Sheila Benson was the principal Los Angeles Times film critic from 1981-91, following which she was their Critic At Large, writing on all aspects of the cultural life of that city.  If critics can be said to have favorites  -- and they have -- she was a particular champion of independent films, which were finding their voice and their power just at that time.  As a result, her reports from the earliest days of Telluride, Toronto, Mill Valley and the Sundance festivals found their way into what was then the "Industry"-centric Times.

Moving online, she was chief film critic for Microsoft's invaluable Cinemania from its birth to its death, 4 ½ years later.  She has also contributed coverage, essays and interviews to Interview, Elle, Premiere, Film Comment, Variety, the San Francisco Examiner, the Seattle Weekly, London Telegraph's Weekend magazine, Canada's Globe and Mail American Film Magazine and the New York Times.

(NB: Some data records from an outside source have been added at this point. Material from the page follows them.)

Class MailboxPostcardLaws (P : MailboxPostcard) : Prop := {
  pl_address :: PostcardLaws MailboxAddress;
  pl_offer_content :: PostcardLaws MailboxStorageOfferContent;
  pl_offer :: PostcardLaws SignedMailboxStorageOffer;
  pl_write_content :: PostcardLaws MailboxWriteAuthorizationContent;
  pl_write :: PostcardLaws MailboxWriteAuthorization;
  pl_read_content :: PostcardLaws MailboxReadAuthorizationContent;
  pl_read :: PostcardLaws MailboxReadAuthorization;
  pl_stored_content :: PostcardLaws MailboxStoredReceiptContent;
  pl_stored :: PostcardLaws MailboxStoredReceipt;
  pl_delete_content :: PostcardLaws MailboxDeleteReceiptContent;
  pl_delete :: PostcardLaws MailboxDeleteReceipt
}.

(** * Hexadecimal *)

(** [{byte:02x}]. *)
Definition hex_digit (n : N) : byte := as_u8 (if (n <? 10)%N then 48 + n else 87 + n).

Definition write_hex (bs : bytes) : bytes :=
  concat (map (fun b => [hex_digit (byte_val b / 16); hex_digit (byte_val b mod 16)]) bs).

Definition hex_nibble (value : byte) : option N :=
  let v := byte_val value in
  if ((48 <=? v) && (v <=? 57))%N then Some (v - 48)%N
  else if ((97 <=? v) && (v <=? 102))%N then Some (v - 97 + 10)%N
  else None.

(** The loop reads [value] two bytes at a time. *)
Fixpoint decode_hex_pairs (value : bytes) : result MailboxError bytes :=
  match value with
  | a :: b :: rest =>
      let? high := ok_or (hex_nibble a) InvalidHex in
      let? low := ok_or (hex_nibble b) InvalidHex in
      let? output := decode_hex_pairs rest in
      Ok (as_u8 (N.lor (N.shiftl high 4) low) :: output)
  | _ => Ok []
  end.

Definition decode_hex (value : bytes) : result MailboxError (arr 32) :=
  fail_if (negb (len value =? N.of_nat (KEY_BYTES * 2))%N) InvalidHex ;?
  let? output := decode_hex_pairs value in
  Ok (arr_of 32 output).

(** * Validation *)

Definition between (low high value : N) : bool := ((low <=? value) && (value <=? high))%N.

Definition validate_ttl (ttl_seconds : u64) : result MailboxError unit :=
  fail_if (negb (between MIN_MAILBOX_TTL_SECONDS MAX_MAILBOX_TTL_SECONDS ttl_seconds))
    (Invalid "mailbox TTL is outside protocol bounds").

Definition validate_envelope_time (created expires : u64) : result MailboxError unit :=
  let? ttl := ok_or (u64_checked_sub expires created) (Invalid "mailbox envelope time is invalid") in
  validate_ttl ttl.

Definition validate_envelope_bytes (envelope : bytes) : result MailboxError unit :=
  fail_if ((len envelope =? 0) || (MAX_MAILBOX_ENVELOPE_BYTES <? len envelope))%N
    (Invalid "mailbox envelope size is invalid").

Definition validate_storage_offer_content (content : MailboxStorageOfferContent)
  (now_unix_seconds : u64) : result MailboxError unit :=
  let? validity := ok_or (u64_checked_sub content.(offer_expires_at) content.(offer_issued_at))
    (Invalid "mailbox storage offer time is invalid") in
  fail_if (negb (bool_decide (content.(offer_version) = VERSION))
    || (len content.(provider_endpoint) =? 0)%N
    || (MAX_MAILBOX_STORAGE_ENDPOINT_BYTES <? len content.(provider_endpoint))%N
    || negb (between MIN_MAILBOX_STORAGE_OFFER_VALIDITY_SECONDS
               MAX_MAILBOX_STORAGE_OFFER_VALIDITY_SECONDS validity)
    || (content.(capacity_hint_bytes) =? 0)%N
    || (content.(max_record_bytes) =? 0)%N
    || (content.(capacity_hint_bytes) <? content.(max_record_bytes))%N
    || (now_unix_seconds <? content.(offer_issued_at))%N
    || (content.(offer_expires_at) <=? now_unix_seconds)%N)
    (Invalid "mailbox storage offer fields or lifetime are invalid").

Affiliated with the National Society of Film Critics, FIPRESCI (the International Film Critics Association) and the Los Angeles Film Critics Association (1981-95), she has taught Critical Writing at UCLA and has been a jury member at the film festivals of Berlin, Toronto, Chicago, Montreal, Hawaii, Manila, Seattle, Aspen, Sundance/Park City, Taos, Banff and Palm Springs.  In 1987, she was given the Vesta Award for Journalism for her contribution to the arts in Southern California.  She wrote the narration for Chuck Workman's "The First 100 Years: A Celebration of American Film" for Bravo, and in 2004 wrote the critical essay for the DVD of Horton Foote's Tomorrow for Home Vision Entertainment.  

Having moved to Washington in 1996, she now reviews for the Seattle Weekly.